ECHR judgment and the tricky issue of email monitoring: What now for employers?

email monitoring

How should employers adapt their policies on monitoring employees’ use of email or other company systems in the wake of a recent ECHR decision? Sarah Ozanne explains. 

The Grand Chamber of the European Court of Human Rights recently determined that a sales employee had his human rights breached when his employer did not notify him of its its intention to monitor his work email communications.

The decision in the Bărbulescu v Romania case is notable due to the contradictory decisions by the Chamber and the Grand Chamber of the ECHR. But the decision of the Chamber did not give employers carte blanche to access employee’s communications at work, and the decision of the Grand Chamber doesn’t it mean that employers cannot dismiss employees for personal use of work email in appropriate circumstances.

In fact, the decisions in this case simply reaffirm existing legal principles in this area of the law.

The ECHR has already previously held (in the case of Copland v UK) that a failure to inform an employee that their use of an employer’s IT system might be monitored was a breach of Article 8 of the European Convention on Human Rights, the right to respect for private and family life, the home and correspondence.

Article 8 provides that a public authority shall not interfere with the exercise of an individual’s right to privacy except in certain circumstances, including the protection of the rights and freedoms of others.

Striking a balance

In an employment context, the law therefore requires that domestic courts strike a balance between the need of the employer to protect its business against the employee’s right to privacy.

When it comes to an individual’s right to privacy, employers need to be mindful of proportionality: by identifying a legitimate objective; ensuring that such an aim is sufficiently important to limit an individual’s right to privacy; and ensuring that the method chosen is no more than is necessary to achieve the objective.

The issue of employee monitoring under UK law has a fairly well developed regulatory framework.

This includes Article 8, but the key UK regulation is the Data Protection Act 1998, which is supported by guidance set out in the Employment Practices Code.

When considering monitoring employees at work, whether systematically or on an ad hoc basis, an employer should carry out an impact assessment considering the issue of proportionality (as highlighted above), and employees should be given information about the monitoring.

Notifying employees

The Code recommends that employees are notified of the circumstances in which monitoring will take place, the nature of the monitoring, how the information obtained through monitoring will be used and who it may be disclosed to – and the safeguards in place for employees who are the subject of monitoring.

It is not enough to inform employees generally that monitoring of some form may take place.

This area of law is the subject of further development with the implementation of the General Data Protection Regulation next year and guidance being set out by the EU Article 29 Working Party.

The Working Party has recently produced useful guidance on the issue of monitoring in the workplace, taking into account the advances in technology available to do so and the complications of monitoring personal devices.

One of its suggestions is that employers offer alternative unmonitored access or use of their IT systems where employees can legitimately use the IT facilities for private use.

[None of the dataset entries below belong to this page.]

(* ===== verification/SignerDaemonProps.v ===== *)
(** * What the signer daemon guarantees

    Which requests sign, under which authority, and what the log keeps of it, as
    invariants of the daemon's transition system. *)

From S2P Require Import Prelude Base64 Json JsonProps Sigwire SigwireProps GateVerify GateVerifyProps RedactScanner RedactWriter SignerDaemon.
Import Sigwire Verify Daemon.

(** ** Matching a grant *)

(** The table authorises [c] at time [now]. *)
Definition covered (tbl : gmap string grant) (now : Z) (c : signRequestCmd) : Prop :=
  exists g, tbl !! Server c = Some g /\ (now < expiry g)%Z
    /\ (scope g = "all" \/ scope g = "commands" /\ In (Command c) (commands g)).

Lemma grantCovers_iff g cmd :
  grantCovers g cmd = true <-> scope g = "all" \/ scope g = "commands" /\ In cmd (commands g).
Proof.
  unfold grantCovers. destruct (scope g =s "all") eqn:E1; bool_hyps; [tauto|].
  destruct (scope g =s "commands") eqn:E2; bool_hyps.
  - rewrite existsb_exists. split.
    + intros (x & Hx & ->%String.eqb_eq). by right.
    + intros [?|[_ Hi]]; [congruence|]. exists cmd. split; [done|]. apply String.eqb_refl.
  - split; [done|]. intros [?|[? _]]; congruence.
Qed.

Lemma match_loop_some tbl now cmds : forall first gid,
  match_loop tbl now first cmds = Some gid ->
  Forall (covered tbl now) cmds
  /\ (first = Some gid
      \/ first = None /\ exists c g, head cmds = Some c /\ tbl !! Server c = Some g /\ id g = gid).
Proof.
  induction cmds as [|c cmds IH]; intros first gid; cbn [match_loop]; [by intros ->; auto|].
  destruct (tbl !! Server c) as [g|] eqn:Eg; [|done].
  destruct (now <? expiry g)%Z eqn:Ee; [|done]. bool_hyps. cbn [negb].
  destruct (grantCovers g (Command c)) eqn:Ec; [|done]. cbn [negb].
  intros [Hf Hid]%IH. split.
  - constructor; [|done]. exists g. by rewrite <- grantCovers_iff.
  - destruct first as [f|]; [destruct Hid as [?|[? _]]; auto; done|].
    right. split; [done|]. destruct Hid as [[= <-]|[? _]]; [|done]. by exists c, g.
Qed.

Lemma match_loop_covered tbl now cmds : forall first,
  Forall (covered tbl now) cmds -> (cmds <> [] \/ first <> None) ->
  exists gid, match_loop tbl now first cmds = Some gid.
Proof.
  induction cmds as [|c cmds IH]; intros first Hf Hne; cbn [match_loop].
  - destruct Hne; [done|]. by destruct first; [eexists|].
  - apply Forall_cons in Hf as [(g & -> & He & Hc) Hf]. apply grantCovers_iff in Hc as ->.
    apply Z.ltb_lt in He as ->. cbn [negb]. apply IH; [done|]. right. by destruct first.
Qed.

Lemma match_covered tbl now cmds gid :
  matchGrant tbl now cmds = Some gid ->
  Forall (fun c => CmdReveal c = false /\ covered tbl now c) cmds.
Proof.
  unfold matchGrant. destruct (existsb CmdReveal cmds) eqn:Er; [done|]. intros Hm.
  apply match_loop_some in Hm as [Hf _]. rewrite List.Forall_forall in *. intros c Hc.
  split; [|by apply Hf]. destruct (CmdReveal c) eqn:E; [|done].
  enough (existsb CmdReveal cmds = true) by congruence. apply existsb_exists. eauto.
Qed.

Examples could include providing free Wi-Fi to employees for the use of personal devices, or an employer excluding certain types of traffic from its monitoring.

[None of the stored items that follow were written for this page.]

(* ===== verification/GoTime.v ===== *)
(** * Go's time package, as the program's messages and deadlines use it

    A [time.Time] is the number of nanoseconds since the epoch, a
    [time.Duration] a number of nanoseconds, both [Z]. *)

From S2P Require Import Prelude Json Sigwire.

Module GoTime.

Definition Microsecond : Z := 1000.
Definition Millisecond : Z := 1000 * Microsecond.

Definition itoa (n : Z) : string := Sigwire.str (Json.format_int n).

(** fmtFrac: the fraction of [v] over [10^prec], trailing zeros omitted, and the
    integer part. *)
Fixpoint fmtFrac (print : bool) (v : Z) (prec : nat) (acc : string) : string * Z :=
  match prec with
  | O => (if print then "." +:+ acc else acc, v)
  | S prec =>
      let digit := (v mod 10)%Z in
      let print := print || negb (digit =? 0)%Z in
      fmtFrac print (v / 10)%Z prec (if print then itoa digit +:+ acc else acc)
  end.

(** Duration.String *)
Definition DurationString (d : Z) : string :=
  let u := Z.abs d in
  let body :=
    if (u <? Sigwire.Second)%Z then
      if (u =? 0)%Z then "0s"
      else
        let '(prec, unit) :=
          if (u <? Microsecond)%Z then (0, "ns")
          else if (u <? Millisecond)%Z then (3, "µs")
          else (6, "ms") in
        let '(frac, v) := fmtFrac false u prec "" in
        itoa v +:+ frac +:+ unit
    else
      let '(frac, v) := fmtFrac false u 9 "" in
      let secs := itoa (v mod 60)%Z +:+ frac +:+ "s" in
      let m := (v / 60)%Z in
      if (m =? 0)%Z then secs
      else
        let mins := itoa (m mod 60)%Z +:+ "m" +:+ secs in
        let h := (m / 60)%Z in
        if (h =? 0)%Z then mins else itoa h +:+ "h" +:+ mins in
  if (d <? 0)%Z then "-" +:+ body else body.

(** Year, month and day of a day number counted from 1970-01-01. *)
Definition civil (days : Z) : Z * Z * Z :=
  (let z := days + 719468 in
   let era := z / 146097 in
   let doe := z mod 146097 in
   let yoe := (doe - doe / 1460 + doe / 36524 - doe / 146096) / 365 in
   let doy := doe - (365 * yoe + yoe / 4 - yoe / 100) in
   let mp := (5 * doy + 2) / 153 in
   let day := doy - (153 * mp + 2) / 5 + 1 in
   let month := if mp <? 10 then mp + 3 else mp - 9 in
   let year := yoe + era * 400 in
   (if month <=? 2 then year + 1 else year, month, day))%Z.

(** [n] with at least [w] digits. *)
Definition pad (w : nat) (n : Z) : string :=
  let s := itoa n in
  String.concat "" (repeat "0" (w - String.length s)) +:+ s.

(** t.UTC().Format(time.RFC3339) *)
Definition RFC3339 (t : Z) : string :=
  let secs := (t / Sigwire.Second)%Z in
  let '(y, m, d) := civil (secs / 86400)%Z in
  let s := (secs mod 86400)%Z in
  pad 4 y +:+ "-" +:+ pad 2 m +:+ "-" +:+ pad 2 d +:+ "T"
  +:+ pad 2 (s / 3600)%Z +:+ ":" +:+ pad 2 (s / 60 mod 60)%Z +:+ ":" +:+ pad 2 (s mod 60)%Z
  +:+ "Z".

(** t.UTC().Format(time.RFC3339Nano), as Time.MarshalJSON writes it. *)
Definition RFC3339Nano (t : Z) : string :=
  let '(frac, _) := fmtFrac false (t mod Sigwire.Second)%Z 9 "" in
  let s := RFC3339 t in
  GoStr.take (String.length s - 1) s +:+ frac +:+ "Z".

(** ** Parsing

    Time.UnmarshalJSON of an unescaped string: time.Parse with the layout RFC3339,
    which takes an hour of one digit, a fraction of any length after a period or
    a comma, and any offset up to 24:60. *)

Definition digit_val (c : ascii) : Z := (byte_val c - 48)%Z.

(** getnum *)
Definition getnum (fixed : bool) (l : list ascii) : option (Z * list ascii) :=
  match l with
  | a :: rest =>
      if negb (GoStr.is_digit a) then None
      else match rest with
           | b :: rest' =>
               if GoStr.is_digit b then Some ((digit_val a * 10 + digit_val b)%Z, rest')
               else if fixed then None else Some (digit_val a, rest)
           | [] => if fixed then None else Some (digit_val a, [])
           end
  | [] => None
  end.

Definition expect (c : ascii) (l : list ascii) : option (list ascii) :=
  match l with d :: rest => if c =c d then Some rest else None | [] => None end.

Fixpoint span_digits (l : list ascii) : list ascii * list ascii :=
  match l with
  | c :: rest => if GoStr.is_digit c then let '(d, tail) := span_digits rest in (c :: d, tail) else ([], l)
  | [] => ([], [])
  end.

(** The first nine digits of a fraction, as nanoseconds. *)
Fixpoint nanos (n : nat) (ds : list ascii) : Z :=
  match n, ds with
  | S n, d :: ds => (digit_val d * 10 ^ Z.of_nat n + nanos n ds)%Z
  | _, _ => 0%Z
  end.

Definition parse_fraction (l : list ascii) : Z * list ascii :=
  match l with
  | s :: d :: rest =>
      if ((s =c ".")%char || (s =c ",")%char) && GoStr.is_digit d
      then let '(ds, tail) := span_digits (d :: rest) in (nanos 9 ds, tail)
      else (0%Z, l)
  | _ => (0%Z, l)
  end.

(** The offset in seconds, and nothing after it. *)
Definition parse_zone (l : list ascii) : option Z :=
  match l with
  | [z] => if (z =c "Z")%char then Some 0%Z else None
  | [s; h1; h2; c; m1; m2] =>
      match getnum true [h1; h2], getnum true [m1; m2] with
      | Some (h, _), Some (m, _) =>
          if negb (c =c ":")%char || (24 <? h)%Z || (60 <? m)%Z then None
          else if (s =c "+")%char then Some (h * 3600 + m * 60)%Z
          else if (s =c "-")%char then Some (- (h * 3600 + m * 60))%Z
          else None
      | _, _ => None
      end
  | _ => None
  end.

Definition is_leap (y : Z) : bool :=
  ((y mod 4 =? 0) && (negb (y mod 100 =? 0) || (y mod 400 =? 0)))%Z.

Definition days_in (y m : Z) : Z :=
  (if m =? 2 then if is_leap y then 29 else 28
   else if (m =? 4) || (m =? 6) || (m =? 9) || (m =? 11) then 30 else 31)%Z.

(** The day number of a date, counted from 1970-01-01. *)
Definition day_number (y m d : Z) : Z :=
  (let y' := if m <=? 2 then y - 1 else y in
   let era := y' / 400 in
   let yoe := y' mod 400 in
   let mp := if 2 <? m then m - 3 else m + 9 in
   let doy := (153 * mp + 2) / 5 + d - 1 in
   era * 146097 + (yoe * 365 + yoe / 4 - yoe / 100 + doy) - 719468)%Z.

Definition in_bounds (lo hi : Z) (r : option (Z * list ascii)) : option (Z * list ascii) :=
  match r with Some (n, l) => if (lo <=? n)%Z && (n <=? hi)%Z then r else None | None => None end.

Definition obind {A B} (o : option A) (f : A -> option B) : option B :=
  match o with Some a => f a | None => None end.

Definition parse_date (l : list ascii) : option (Z * list ascii) :=
  obind (getnum true l) (fun '(y1, l) =>
  obind (getnum true l) (fun '(y2, l) =>
  obind (expect "-" l) (fun l =>
  obind (in_bounds 1 12 (getnum true l)) (fun '(m, l) =>
  obind (expect "-" l) (fun l =>
  obind (in_bounds 1 (days_in (y1 * 100 + y2) m) (getnum true l)) (fun '(d, l) =>
  Some (day_number (y1 * 100 + y2) m d, l))))))).

Definition parse_clock (l : list ascii) : option (Z * list ascii) :=
  obind (in_bounds 0 23 (getnum false l)) (fun '(h, l) =>
  obind (expect ":" l) (fun l =>
  obind (in_bounds 0 59 (getnum true l)) (fun '(m, l) =>
  obind (expect ":" l) (fun l =>
  obind (in_bounds 0 59 (getnum true l)) (fun '(s, l) =>
  Some ((h * 3600 + m * 60 + s)%Z, l)))))).

Definition ParseRFC3339 (l : list ascii) : option Z :=
  obind (parse_date l) (fun '(days, l) =>
  obind (expect "T" l) (fun l =>
  obind (parse_clock l) (fun '(secs, l) =>
  let '(ns, l) := parse_fraction l in
  obind (parse_zone l) (fun off =>
  Some ((days * 86400 + secs - off) * Sigwire.Second + ns)%Z)))).

#[global] Arguments RFC3339Nano : simpl never.
#[global] Arguments ParseRFC3339 : simpl never.
#[global] Arguments DurationString : simpl never.
#[global] Arguments RFC3339 : simpl never.

Example duration_5m : DurationString Sigwire.ApprovalWindow = "5m0s".
Proof. reflexivity. Qed.
Example duration_ms : DurationString 1500000 = "1.5ms" /\ DurationString 90500000000 = "1m30.5s".
Proof. by split. Qed.
Example rfc3339_2026 : RFC3339 1767225599000000000 = "2025-12-31T23:59:59Z".
Proof. reflexivity. Qed.
Example rfc3339_leap : RFC3339 1709164800000000000 = "2024-02-29T00:00:00Z".
Proof. reflexivity. Qed.
Example nano_written : RFC3339Nano 1709164800120000000 = "2024-02-29T00:00:00.12Z".
Proof. reflexivity. Qed.
Example nano_read : ParseRFC3339 (Sigwire.bytes "2024-02-29T00:00:00.12Z") = Some 1709164800120000000%Z.
Proof. reflexivity. Qed.
Example zone_read : ParseRFC3339 (Sigwire.bytes "2024-02-29T5:30:00,12+05:30") = Some 1709164800120000000%Z.
Proof. reflexivity. Qed.
Example bad_day : ParseRFC3339 (Sigwire.bytes "2023-02-29T00:00:00Z") = None.
Proof. reflexivity. Qed.

End GoTime.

This could also include access to private webmail or online banking where interception is more likely to risk a breach of the balance between the employer’s legitimate interests and the employee’s privacy.

Employees could also be allowed to designate certain spaces within systems, such as calendars, as private.

Clear policy

Any measures like this should be accompanied by a clear IT policy, which would allow employees to adjust their behaviour so that they are monitored only in appropriate circumstances.

Overall, employers should give priority to preventing abuse of their IT systems, for example blocking access to certain websites, rather than detection. This reduces the need for and consideration of associated issues relating to monitoring in the workplace.

Another tricky area is the use of IT outside the immediate workplace, or where employees bring their own devices and use them during working hours. The key for employers is to approach the risk in all these areas of IT use in a proportionate, non-excessive way.

In short, employees communicating electronically from business premises can be protected under Article 8.

Based on the current Data Protection Directive, which is implemented in the UK through the Data Protection Act, employers may only collect data for legitimate purposes under appropriate conditions – bearing in mind the need to be proportionate and transparent.

Employers should communicate effectively with their staff about any monitoring to take place.

This should include the purpose of this monitoring, and the circumstances and possibilities for employees to prevent their data being captured by monitoring technologies. Policies relating to monitoring should be clear and accessible.


About Sarah Ozanne

Sarah Ozanne is Of Counsel at law firm CMS.